30.6 / 30.7 / 33.3 dB(A)
||36.3 / 41.1 dB(A)|
min: , med: , max: BK Precision 732A (15 cm distance)
Surface temperature when idling are cool towards the front of the notebook, but it is already quite warm around the rear by up to a 5 degrees difference. When under very high loads, we can see that the surfaces directly above and below the heat pipe experience the highest change in temperature. The front areas and keyboard remain relatively cooler in comparison, but using a flat desk is recommended to avoid the very warm bottom if running more demanding applications.
(-) The maximum temperature on the upper side is 52.8 °C / 127 F, compared to the average of 35.7 °C / 96 F, ranging from 22 to 57 °C for the class Subnotebook.
(-) The bottom heats up to a maximum of 50.6 °C / 123 F, compared to the average of 39.5 °C / 103 F
(+) In idle usage, the average temperature for the upper side is 29.7 °C / 85 F, compared to the device average of 30.6 °C / 87 F.
(+) The palmrests and touchpad are reaching skin temperature as a maximum (33 °C / 91.4 F) and are therefore not hot.
(-) The average temperature of the palmrest area of similar devices was 28.4 °C / 83.1 F (-4.6 °C / -8.3 F).

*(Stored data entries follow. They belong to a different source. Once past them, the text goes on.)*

(* ===== verification/CpuPaInfo.v ===== *)
(** * The performance counter tool [cpu_pa_info]

    [cpu_pa_info/src/common.c] and the tests [000.c] to [005.c]: each sets up
    hardware counters through the IHK library, reads them and takes them down
    again. *)
From S2P Require Import Prelude Process Trace CLib ToolMain.
From Stdlib Require Import Ascii String.
#[local] Open Scope string_scope.
#[local] Open Scope Z_scope.

Definition ARMV8_PMUV3_PERFCTR_CPU_CYCLES : Z := 0x11.
Definition ARMV8_PMUV3_PERFCTR_INST_RETIRED : Z := 0x08.

Definition config_str : list string :=
  ["SW_INCR"; "L1I_CACHE_REFILL"; "L1I_TLB_REFILL"; "L1D_CACHE_REFILL"; "L1D_CACHE";
   "L1D_TLB_REFILL"; "LD_RETIRED"; "ST_RETIRED"; "INST_RETIRED"; "EXC_TAKEN"; "EXC_RETURN";
   "CID_WRITE_RETIRED"; "PC_WRITE_RETIRED"; "BR_IMMED_RETIRED"; "BR_RETURN_RETIRED";
   "UNALIGNED_LDST_RETIRED"; "BR_MIS_PRED"; "CPU_CYCLES"; "BR_PRED"; "MEM_ACCESS"; "L1I_CACHE";
   "L1D_CACHE_WB"; "L2D_CACHE"; "L2D_CACHE_REFILL"; "L2D_CACHE_WB"; "BUS_ACCESS"; "MEMORY_ERROR";
   "INST_SPEC"; "TTBR_WRITE_RETIRED"; "BUS_CYCLES"; "CHAIN"; "L1D_CACHE_ALLOCATE";
   "L2D_CACHE_ALLOCATE"; "BR_RETIRED"; "BR_MIS_PRED_RETIRED"; "STALL_FRONTEND"; "STALL_BACKEND";
   "L1D_TLB"; "L1I_TLB"; "L2I_CACHE"; "L2I_CACHE_REFILL"; "L3D_CACHE_ALLOCATE";
   "L3D_CACHE_REFILL"; "L3D_CACHE"; "L3D_CACHE_WB"; "L2D_TLB_REFILL"; "L2I_TLB_REFILL"; "L2D_TLB";
   "L2I_TLB"; "REMOTE_ACCESS"; "LL_CACHE"; "LL_CACHE_MISS"; "DTLB_WALK"; "ITLB_WALK";
   "LL_CACHE_RD"; "LL_CACHE_MISS_RD"; "REMOTE_ACCESS_RD"].

Definition get_config_num : Z := Z.of_nat (List.length config_str).

Definition print_perf_config (config : Z) : prog unit :=
  if config <? Z.of_nat (List.length config_str) then
    printf "  event#0x%02lx (%s)\n" [PZ config; PS (nth (Z.to_nat config) config_str "")]
  else Ret tt.

Definition cpu_pa_messages : list string :=
  ["set/enable/get/disable/destroy check config(0x00-0x3f). (for each)";
   "set/enable/get/disable/destroy check config(0x00-0x3f). (all at once)";
   "set/enable/get/disable/destroy check disabled flags on.";
   "set/enable/get/disable/destroy check pinned flags on.";
   "set/enable/get/disable/destroy check exclude flags on.";
   "set/enable/get/disable/destroy check config(0x00-0x07). (8 counter at once)"].

Definition cpu_pa_overview (tp_num : Z) : prog unit :=
  printf "# %2d : %s\n" [PZ tp_num; PS (nth (Z.to_nat tp_num) cpu_pa_messages "")].

Section Perf.
(** The commands of [ihk_os_perfctl], from [ihklib.h]. *)
Context (PERF_EVENT_ENABLE PERF_EVENT_DISABLE PERF_EVENT_DESTROY : Z).

Definition ihk_call (c : ihk) : prog (ihk_ans c) := trigger (Ihk c).

(** The values from index [i] on, [n] of them. *)
Fixpoint print_counts (i : Z) (n : nat) (countval : list Z) : prog unit :=
  match n with
  | O => Ret tt
  | S n =>
      printf "  countval[%d] = 0x%lx\n" [PZ i; PZ (nth (Z.to_nat i) countval 0)] ;;
      print_counts (i + 1) n countval
  end.

Definition perfevent_exec (os_num : Z) (attr : list perf_attr) (n : Z) : prog Z :=
  ret <- ihk_call (IhkSetPerfEvent os_num attr n) ;;
  if ret <? 0 then perror "  ihk_os_setperfevent" ;; Ret ret
  else
    printf "  set event %d / %d registered.\n" [PZ ret; PZ n] ;;
    if ret =? 0 then printf "  no registered perfevent.\n" [] ;; Ret ret
    else
      let get_count := ret in
      ret <- ihk_call (IhkPerfCtl os_num PERF_EVENT_ENABLE) ;;
      if ret <? 0 then perror "  ihk_os_perfctl(PERF_EVENT_ENABLE)" ;; Ret ret
      else
        countval <- malloc (u64 (8 * get_count)) ;;
        if countval =? NULL then
          printf "  memory allocate failed. (countval)\n" [] ;; Ret ret
        else
          let* (ret, vals) := ihk_call (IhkGetPerfEvent os_num get_count) in
          if ret <? 0 then perror "  ihk_os_getperfevent" ;; free countval ;; Ret ret
          else
            print_counts 0 (Z.to_nat get_count) vals ;;
            ret <- ihk_call (IhkPerfCtl os_num PERF_EVENT_DISABLE) ;;
            if ret <? 0 then
              perror "  ihk_os_perfctl(PERF_EVENT_DISABLE)" ;; free countval ;; Ret ret
            else
              ret <- ihk_call (IhkPerfCtl os_num PERF_EVENT_DESTROY) ;;
              if ret <? 0 then
                perror "  ihk_os_perfctl(PERF_EVENT_DESTROY)" ;; free countval ;; Ret ret
              else free countval ;; Ret 0.
(** X11. The options are not checked at setup: options without an
    entity verifier are registered like any others, and it is the first
    [VerifyEntity] on the registered handler that returns the Internal
    status error. *)
Theorem setup_accepts_missing_verifier (s : State) (opts : WebOAuthOptions)
  (ctx : context_Context) (entity : string) :
  EntityVerifier opts = None →
  ∃ a s',
    WithWebOAuthTokenAuthHandler rpc_WithAuthHandler opts s =
      Returns (rpc_WithAuthHandler "oauth-web-auth" a) s' ∧
    VerifyEntity a ctx entity s' =
      Returns (any_nil, Some (status_Error codes_Internal
                                "invalid verify entity configuration")) s'.
Proof.
  intros Hev. do 2 eexists. split; [reflexivity|].
  erewrite VerifyEntity_unfold; [|apply lookup_insert_eq].
  simpl. by rewrite Hev.
Qed.

End properties.

(** ** Issuing and verifying in one run *)

Section end_to_end.

Context {World Dyn ExtErr : Type}.

Variable jwt_SignedString :
  @jwt_Token Dyn → rsa_PrivateKey → string * option (@error ExtErr).
Variable time_Now : World → time_Time.
Variable jwt_NewNumericDate : time_Time → jwt_NumericDate.
Variable jwt_ValidationError : @error ExtErr.

Abbreviation State := (@State World Dyn ExtErr).
Abbreviation webOAuthHandler := (@webOAuthHandler World Dyn ExtErr).
Abbreviation jwks_KeyProvider := (@jwks_KeyProvider World ExtErr).
Abbreviation accessToken := (@accessToken Dyn).
Abbreviation base_Valid :=
  (JWTClaims_Valid_spec time_Now jwt_ValidationError).

(** The base validation modelled from the spec accepts a payload without
    expiry whose issued-at date the clock has reached. *)
Lemma JWTClaims_Valid_spec_issued (now : time_Time)
  (entity aud iss : string) (w : World) :
  (jwt_NewNumericDate now ≤ time_Now w)%Z →
  base_Valid (accessClaims jwt_NewNumericDate now entity aud iss) w =
    (None, w).
Proof.
  intros Hle. unfold JWTClaims_Valid_spec; simpl.
  by rewrite (proj2 (Z.leb_le _ _) Hle).
Qed.



End end_to_end.

(** ** The theorems at the concrete deployment *)

(** C1 on two claims objects: the audience "svc-a" is accepted and the base
    validation decides; the audience "svc-b" is refused. *)
Lemma Valid_audience_then_base_witness :
  (claimsHeap ex_state !! 1%positive = Some ex_claims ∧
   Valid ex_base_Valid 1%positive ex_state = Returns None ex_state) ∧
  (claimsHeap ex_state !! 2%positive = Some ex_claims_b ∧
   Valid ex_base_Valid 2%positive ex_state =
     Returns (Some (errors_New "invalid aud")) ex_state).
Proof.
  assert (H1 : claimsHeap ex_state !! 1%positive = Some ex_claims)
    by reflexivity.
  assert (H2 : claimsHeap ex_state !! 2%positive = Some ex_claims_b)
    by reflexivity.
  split; (split; [assumption|]).
  - destruct (Valid_audience_then_base ex_base_Valid ex_state 1%positive
                ex_claims H1) as (_ & _ & Hrun & _).
    rewrite Hrun; reflexivity.
  - destruct (Valid_audience_then_base ex_base_Valid ex_state 2%positive
                ex_claims_b H2) as (Hnot & Hfail & _).
    apply Hfail, Hnot. vm_compute. by intros ?%list_elem_of_singleton.
Defined.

The stereo 1.5 Watt speakers provide muffled sounds. Bass is severely lacking, so listening to music is a below average experience. Maximum volume is reasonably loud with enough power to fill a small conference room. However, external 3.5 mm speakers or earphones are highly recommended for movies and music.
The integrated 51 Wh Li-Ion polymer battery is advertised to provide a 7-hour runtime. While the notebook can certainly achieve this, the conditions required must be at minimum brightness with wireless radios disabled and very low processing loads. Instead, users can expect 3.5 hours of constant use under our more realistic WLAN stress conditions, which loops a browser script on a screen brightness of 150 nits (setting 4/10).
Total runtimes are just about average compared to other 14-inch notebooks, if not a little below. We expected a bit longer from the relatively large battery capacity of the Vizio.
Vizio's first and so far only series of notebooks is a good first effort. The manufacturer gets many of the basics right, including a bright glossy display, an attractive and rigid chassis, and easy maintenance. Such features are becoming more uncommon on Ultrabooks, let alone on a budget offering. We certainly commend Vizio for hitting these marks on its first try.
The most glaring issues don't become obvious until users begin using the notebook. The keyboard is awful in terms of feedback and comfort. Travel is shallow and the keys feel soft. There is annoyingly no card reader, which will inevitably anger owners.
In the end, the CT models don't stand out in neither price or quality. Vizio's lack of experience in this sector is obvious when pit against the likes of Acer, Asus, or Samsung. The manufacturer has yet to announce a series refresh, so it remains to be seen if Vizio will ever return to the notebook market.
Vizio's lack of experience in this sector is obvious when pit against the likes of Acer, Asus, or Samsung.